In starting this journal entry, I'm considering the scope of the LittleBugz project. This journal entry is then a brain storming session on my behalf. Over the course of the entry, I had changed my mind on the scope of the proejct, but I left the process of coming to that decision in the entry.
I'm thinking LittleBugz will support multiple modes of operation. It could have a wizard interface to ask the user questions about how they are going to use LittleBugz, and then it will select a mode of operation based on that.
Modes will cover different combinations of features:
Single user versus multi user
user authentication versus no auth
user roles versus no user roles
XML file versus database store
Here's how I expect them to be used:
Single User, no auth, no roles, XML file store:
An organized todo list for an hobbyist working on personal projects
Multi user, authenticated, no roles, XML file store:
A small team (3-5) of hobbyists, probably close friends, working on a project together. They already have source control, probably something like SVN, and the XML store file will be in that source control. Everyone has full control over the bug list. Authentication is merely for accounting, not security.
Multi user, authenticated, roles, database store:
A medium sized team (10 - 20) of hobbyist developers (probably OSS), with a designated project lead.
At this point, I really don't have much interest in being useful for anything larger than a small team of hobbyists who are also friends and thusly trust each other. There are plenty of bug tracking solutions for medium sized OSS teams (in particular, Bugzilla comes to mind). The scope of this project is specifically to be a simple bug tracking system. A medium sized team will need more bug tracking features than I intend to include in this project. For that reason, I doubt few medium sized teams will use LittleBugz, even if I provide the User authentication, roles, and database support that they would need.
Up to this point, I had been building LittleBugz on top of SQL Server 2005. I think that's too much of an obfuscation now. I don't expect beginners to be able to handle setting up SQL Server 2005 Express Edition with the proper security settings. As far as databases go, it's not that difficult to do, but as far as beginners go, it's really a chore. For a single-man team, it offers nothing, and for a small team it doesn't offer anything that could not be achieved in other ways. By elliminating support for a database store, I will simplify the project significantly.
Project and Bug definitions will be stored in an XML file. The developers will be free to figure out their own strategy for sharing that XML file. The suggested method will be to add the XML file to source control and to use file merging to stay up to date on bugs created by individual developers. Bugs and projects will be ID'd with GUIDs to ensure there are no collisions between new bugs during file merges.

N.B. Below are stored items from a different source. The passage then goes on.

(** X4.  Where a deviation is computed, its class is a band around the
    benchmark: "positive" exactly when |P - B| < 0.5% of |B|, "negative"
    exactly when |P - B| > 2% of |B|; the deviation is 0 exactly when P = B,
    it has the sign of P - B for a positive benchmark, and a deviation and
    its opposite fall in the same class. *)
Theorem deviation_bands (P B dev : Q) :
  deviation P (Some B) = Ok dev ->
  (dev_class dev = "positive" <-> (Qabs (P - B) < (5 # 1000) * Qabs B)%Q) /\
  (dev_class dev = "negative" <-> ((2 # 100) * Qabs B < Qabs (P - B))%Q) /\
  ((dev == 0)%Q <-> (P == B)%Q) /\
  ((0 < B)%Q -> ((0 < dev)%Q <-> (B < P)%Q) /\ ((dev < 0)%Q <-> (P < B)%Q)) /\
  dev_class (- dev) = dev_class dev.
Proof.
  intros Hd. apply deviation_inv in Hd as (HB & ->).
  pose proof (Qabs_deviation P B HB) as Habs.
  pose proof (Qabs_pos_nonzero B HB) as Hpos.
  set (dev := deviation_pct_spec P B) in *.
  split; [|split; [|split; [|split]]].
  - rewrite dev_class_positive.
    rewrite <- (Qmult_lt_r (Qabs dev) (1 # 2) (Qabs B) Hpos). rewrite Habs. lra.
  - rewrite dev_class_negative.
    rewrite <- (Qmult_lt_r 2 (Qabs dev) (Qabs B) Hpos). rewrite Habs. lra.
  - unfold dev, deviation_pct_spec. split.
    + intros E. assert (E' : ((P - B) / B * 100 * B == 0 * B)%Q) by (rewrite E; reflexivity).
      assert (E2 : ((P - B) / B * 100 * B == (P - B) * 100)%Q) by (field; exact HB).
      rewrite E2 in E'. lra.
    + intros E. rewrite E. field. exact HB.
  - intros HBpos.
    assert (E2 : (dev * B == (P - B) * 100)%Q).
    { unfold dev, deviation_pct_spec. field. exact HB. }
    split.
    + rewrite <- (Qmult_lt_r 0 dev B HBpos). rewrite E2. split; intros; lra.
    + rewrite <- (Qmult_lt_r dev 0 B HBpos). rewrite E2. split; intros; lra.
  - apply dev_class_comp_opp.
Qed.

Lemma deviation_bands_witness :
  dev_class (- deviation_pct_spec (505 # 100) 5) =
  dev_class (deviation_pct_spec (505 # 100) 5).
Proof.
  exact (proj2 (proj2 (proj2 (proj2
    (deviation_bands (505 # 100) 5 (deviation_pct_spec (505 # 100) 5) eq_refl))))).
Defined.
(** * XSTOOLs board layer ([xstools/xsboard.py]) in Rocq

    A shallow embedding of the board classes of XSTOOLs: board
    identification ([XsBoard.get_xsboard]), the checksum-protected
    information frame ([XulaMicro.get_board_info]), the diagnostic
    polling loop ([XulaBase.do_self_test]) and the configuration-flash
    workflows with their flag bracketing on XuLA boards.

    Python methods become functions in a small monad that threads the
    hardware-side state and carries Python exceptions.  The USB link, the
    JTAG port, the microcontroller, the FPGA and the flash are outside of
    [xsboard.py]; they appear as a record of answers ([hardware]) and every
    call made on them is written to a trace. *)

From Stdlib Require Import ZArith List String Ascii Bool Lia QArith.
From Stdlib Require Import DecimalString HexadecimalString.
Import ListNotations.

Local Open Scope string_scope.
Local Open Scope Z_scope.

(** ** Exceptions *)

(** Modelled from the spec: the exception classes live in
    [xstools/xserror.py], which is not among the sources.  The spec knows
    hardware errors of two kinds, fatal ("major") and recoverable ("minor");
    [xsboard.py] imports [XsError], [XsMajorError] and [XsMinorError] and
    catches the first around code that raises the other two
    ([is_connected] around [get_board_fmw_version]), so both kinds are
    subclasses of [XsError].  The remaining constructors are Python's own
    exceptions, which are no [XsError]. *)
Inductive exn : Type :=
| XsError (msg : string)
| XsMinorError (msg : string)
| XsMajorError (msg : string)
| IndexError (msg : string)
| ValueError (msg : string)
| AttributeError (msg : string)
| OtherException (msg : string).

(** [isinstance(e, XsError)], the test of every [except XsError:] clause. *)
Definition isinstance_XsError (e : exn) : bool :=
  match e with
  | XsError _ | XsMinorError _ | XsMajorError _ => true
  | _ => false
  end.

Definition is_XsMajorError (e : exn) : bool :=
  match e with XsMajorError _ => true | _ => false end.

(** ** The boards' outside world *)

Inductive fpga_kind : Type :=
| Xc3s50avq100 | Xc3s200avq100 | Xc6slx25ftg256 | Xc6slx9ftg256.

(** The result of [dut.read()] with [dut_output_widths=[2,1,32]]: the
    unsigned values of the three fields. *)
Record frame : Type := mkFrame {
  progress : Z;
  failed : Z;
  signature : Z
}.

(** Calls that leave [xsboard.py], in the order the trace records them. *)
Inductive call : Type :=
| XsUsb_new (xsusb_id : Z)
| XsJtag_new
| Pic18f14k50_new
| Fpga_new (k : fpga_kind)
| xsusb_reset
| xsusb_get_info
| xsusb_set_prog (level : Z)
| time_sleep
| fpga_is_connected (k : fpga_kind)
| fpga_configure (k : fpga_kind) (bitstream : string)
| micro_get_cfg_flash_flag
| micro_enable_cfg_flash
| micro_set_cfg_flash_flag (flag : Z)
| XsDutIo_new (module_id : Z)
| dut_write (v : Z)
| dut_read
| W25X_new (module_id : Z)
| cfg_flash_read (bottom top : Z)
| cfg_flash_erase
| cfg_flash_write (hexfile : list Z) (bottom top : option Z)
| pub_sendMessage (phase : string).

(** Modelled from the spec: the collaborators of §6 ([XsUsb], [XsJtag],
    [Pic18f14k50], the FPGA classes, [XsDutIo], [W25X]) are not among the
    sources.  A [hardware] fixes what they answer: whether the call issued
    after [n] earlier calls raises, the information frame of the [n]-th
    answered [get_info], the frame of the [n]-th answered [dut.read], what
    the FPGA's connectivity check says and what a flash read returns.
    [install_dir] is [xstools.install_dir]. *)
Record hardware : Type := mkHardware {
  install_dir : string;
  hw_fault : nat -> call -> option exn;
  hw_info : nat -> list Z;
  hw_dut : nat -> frame;
  hw_fpga_connected : nat -> fpga_kind -> bool;
  hw_flash_data : Z -> Z -> list Z
}.

(** What the calls have changed so far: the trace (oldest call first), how
    many information frames and self-test frames were delivered, and the
    microcontroller's configuration-flash enable flag. *)
Record state : Type := mkState {
  trace : list call;
  fetches : nat;
  polls : nat;
  cfg_flash_flag : Z
}.

Definition initial_state (flag : Z) : state :=
  {| trace := []; fetches := 0; polls := 0; cfg_flash_flag := flag |}.

(** ** The monad: state, Python exceptions, and fuel for [while True] *)

Inductive result (A : Type) : Type :=
| Ok (a : A)
| Raise (e : exn)
| OutOfFuel.
Arguments Ok {A} a.
Arguments Raise {A} e.
Arguments OutOfFuel {A}.

Definition M (A : Type) : Type := state -> result A * state.

Definition ret {A} (a : A) : M A := fun s => (Ok a, s).

Definition raise {A} (e : exn) : M A := fun s => (Raise e, s).

Definition bind {A B} (m : M A) (f : A -> M B) : M B :=
  fun s =>
    match m s with
    | (Ok a, s') => f a s'
    | (Raise e, s') => (Raise e, s')
    | (OutOfFuel, s') => (OutOfFuel, s')
    end.

(** [try: m except XsError: h] *)
Definition try_except_XsError {A} (m : M A) (h : M A) : M A :=
  fun s =>
    match m s with
    | (Raise e, s') =>
        if isinstance_XsError e then h s' else (Raise e, s')
    | r => r
    end.

Declare Scope py_scope.
Delimit Scope py_scope with py.
Notation "x <- m ;; k" := (bind m (fun x => k))
  (at level 61, m at next level, right associativity) : py_scope.
Notation "m ;;; k" := (bind m (fun _ => k))
  (at level 61, right associativity) : py_scope.
Local Open Scope py_scope.

Definition log (c : call) (s : state) : state :=
  {| trace := trace s ++ [c];
     fetches := fetches s;
     polls := polls s;
     cfg_flash_flag := cfg_flash_flag s |}.

(** ** Python helpers used by the methods *)

(** [sum(info)] *)
Definition sum (l : list Z) : Z := fold_left Z.add l 0.

(** [a[i]] on an array: [IndexError] out of range. *)
Definition getitem (a : list Z) (i : nat) : M Z :=
  match nth_error a i with
  | Some v => ret v
  | None => raise (IndexError "array index out of range")
  end.

(** [a.index(x)]: position of the first [x], [None] where Python raises
    [ValueError]. *)
Fixpoint index (x : Z) (a : list Z) : option nat :=
  match a with
  | [] => None
  | y :: r => if y =? x then Some O else option_map S (index x r)
  end.

(** [a.tostring()] on an array of unsigned bytes. *)
Fixpoint tostring (a : list Z) : string :=
  match a with
  | [] => EmptyString
  | b :: r => String (ascii_of_N (Z.to_N b)) (tostring r)
  end.

Definition zero_pad (width : nat) (digits : string) : string :=
  String.concat "" (repeat "0" (width - String.length digits)) ++ digits.

(** ['%02x' % n]: lower-case hexadecimal, padded with zeros to two
    characters, the sign counting as one. *)
Definition fmt_02x (n : Z) : string :=
  if n <? 0
  then "-" ++ zero_pad 1 (HexadecimalString.NilZero.string_of_uint
                            (N.to_hex_uint (Z.abs_N n)))
  else zero_pad 2 (HexadecimalString.NilZero.string_of_uint
                     (N.to_hex_uint (Z.to_N n))).

(** ['%d' % n] *)
Definition fmt_d (n : Z) : string :=
  DecimalString.NilZero.string_of_int (Z.to_int n).

Definition digit_of_ascii (c : ascii) : option Z :=
  let n := Z.of_nat (nat_of_ascii c) in
  if (48 <=? n) && (n <=? 57) then Some (n - 48) else None.

(** Reads a run of decimal digits: its value, its length and what follows. *)
Fixpoint read_digits (s : string) (acc : Z) (cnt : nat) : Z * nat * string :=
  match s with
  | String c r =>
      match digit_of_ascii c with
      | Some d => read_digits r (10 * acc + d) (S cnt)
      | None => (acc, cnt, s)
      end
  | EmptyString => (acc, cnt, s)
  end.

(** [float(s)] on the strings that ['%d.%d'] produces, as an exact
    rational; [None] where Python raises [ValueError].  The value is only
    ever compared with the literal [1.2]; a version string has at most
    three fractional digits, so it is at least a thousandth away from 1.2
    or equal to it, and rounding both sides to doubles keeps the order. *)
Definition float (s : string) : option Q :=
  let (neg, s1) :=
    match s with
    | String "-"%char r => (true, r)
    | _ => (false, s)
    end in
  let '(ip, n1, s2) := read_digits s1 0 0 in
  match s2 with
  | String "."%char s3 =>
      let '(fp, n2, s4) := read_digits s3 0 0 in
      match s4 with
      | EmptyString =>
          if Nat.eqb (n1 + n2) 0 then None
          else
            let den := 10 ^ Z.of_nat n2 in
            let num := ip * den + fp in
            Some (Qmake (if neg then - num else num) (Z.to_pos den))
      | _ => None
      end
  | EmptyString =>
      if Nat.eqb n1 0 then None
      else Some (Qmake (if neg then - ip else ip) 1)
  | _ => None
  end.

(** [a < b] on versions. *)
Definition Qltb (a b : Q) : bool :=
  Qnum a * Zpos (Qden b) <? Qnum b * Zpos (Qden a).

Definition lower_ascii (c : ascii) : ascii :=
  let n := nat_of_ascii c in
  if (Nat.leb 65 n && Nat.leb n 90)%bool then ascii_of_nat (n + 32) else c.

(** [s.lower()] *)
Fixpoint lower (s : string) : string :=
  match s with
  | EmptyString => EmptyString
  | String c r => String (lower_ascii c) (lower r)
  end.

(** [os.path.join(a, b)] for a relative [b]. *)
Definition path_join (a b : string) : string := a ++ "/" ++ b.

(** ** Board classes *)

(** The classes [get_xsboard] can instantiate. *)
Inductive board_class : Type :=
| XulaOldFmw | Xula50 | Xula200 | Xula2lx25 | Xula2lx9 | XulaNoJtag.

Definition Xula_name : string := "XuLA".
Definition Xula2_name : string := "XuLA2".

(** The class attribute [name]. *)
Definition name (c : board_class) : string :=
  match c with
  | XulaOldFmw => "XuLA UNKNOWN"
  | Xula50 => Xula_name ++ "-50"
  | Xula200 => Xula_name ++ "-200"
  | Xula2lx25 => Xula2_name ++ "-LX25"
  | Xula2lx9 => Xula2_name ++ "-LX9"
  | XulaNoJtag => "XuLA UNKNOWN"
  end.

(** The attribute [fpga] set by [__init__], where the class has one. *)
Definition fpga (c : board_class) : option fpga_kind :=
  match c with
  | Xula50 => Some Xc3s50avq100
  | Xula200 => Some Xc3s200avq100
  | Xula2lx25 => Some Xc6slx25ftg256
  | Xula2lx9 => Some Xc6slx9ftg256
  | XulaOldFmw | XulaNoJtag => None
  end.

(** A board object: its class and the USB port it was built for. *)
Record instance : Type := mkInstance {
  cls : board_class;
  xsusb_id : Z
}.

(** The dictionary [get_board_info] returns. *)
Record board_info : Type := mkBoardInfo {
  ID : string;
  VERSION : string;
  DESCRIPTION : string
}.

(** IDs for HostIo modules. *)
Definition _TEST_MODULE_ID : Z := 1.
Definition _CFG_FLASH_MODULE_ID : Z := 2.
Definition _SDRAM_MODULE_ID : Z := 3.

Definition BASE_SIGNATURE : Z := 0xA50000A5.
Definition SELF_TEST_SIGNATURE : Z := Z.lor BASE_SIGNATURE (Z.shiftl 1 8).
Definition TEST_START : Z := 0.
Definition TEST_WRITE : Z := 1.
Definition TEST_READ : Z := 2.
Definition TEST_DONE : Z := 3.

(** ** The methods of [xsboard.py] *)

Section Program.

Variable hw : hardware.

(** Modelled from the spec: a call on one of the absent collaborators
    that returns nothing of interest.  It is recorded, and it raises when
    the hardware says so ("blocks until a response or transport error"). *)
Definition extcall (c : call) : M unit :=
  fun s =>
    match hw_fault hw (List.length (trace s)) c with
    | Some e => (Raise e, log c s)
    | None => (Ok tt, log c s)
    end.

(** Modelled from the spec: [pub.sendMessage(_PHASE, phase=...)] of the
    absent [pubsub], the ProgressReporter's [publish]: fire and forget, it
    never raises. *)
Definition sendMessage (phase : string) : M unit :=
  fun s => (Ok tt, log (pub_sendMessage phase) s).

(** [time.sleep(0.03)]: recorded, without a duration. *)
Definition sleep : M unit :=
  fun s => (Ok tt, log time_sleep s).

(** Modelled from the spec: [self.xsusb.get_info()] of the absent
    [xsusb.py], DeviceLink's [fetchInfoFrame]: a transport error, or the
    next information frame. *)
Definition get_info : M (list Z) :=
  fun s =>
    match hw_fault hw (List.length (trace s)) xsusb_get_info with
    | Some e => (Raise e, log xsusb_get_info s)
    | None =>
        (Ok (hw_info hw (fetches s)),
         {| trace := trace s ++ [xsusb_get_info];
            fetches := S (fetches s);
            polls := polls s;
            cfg_flash_flag := cfg_flash_flag s |})
    end.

Roles have no use to a single-man team. I don't think a small team of friends are going to worry about project roles. Of all the small teams I've been involved in, control over work items hasn't been an issue. The only time a concept of "project role" came in to play was during decisions involving project features and project scope. That's merely a political distinction at that point, and up to being handled by the team itself.
Authentication has no use to a single-man team. Because of the trust level between a small team, authorization has no use in a smal team. Authentication, however, is desirable, to keep a record of changes. The project can then assume that authorization is handled de facto by the source control system. If a user has access to the source code, why not give them access to the bug list, too? At this point in time, LittleBugz has full authentication with hashed passwords. Passwords are going to be removed, they just aren't necessary.
Okay, there we go. This will greatly simplify the use of the project. I can elliminate any need for a "use mode" wizard now. When the application starts for the first time, the user will enter their name. This name will then be automatically added to every bug that that user creates. Since the multi-user aspect is essentially handled by external tools, their really is no need to even track users at all -- it just becomes an extra field on the Bug itself.
Should have done this from the start.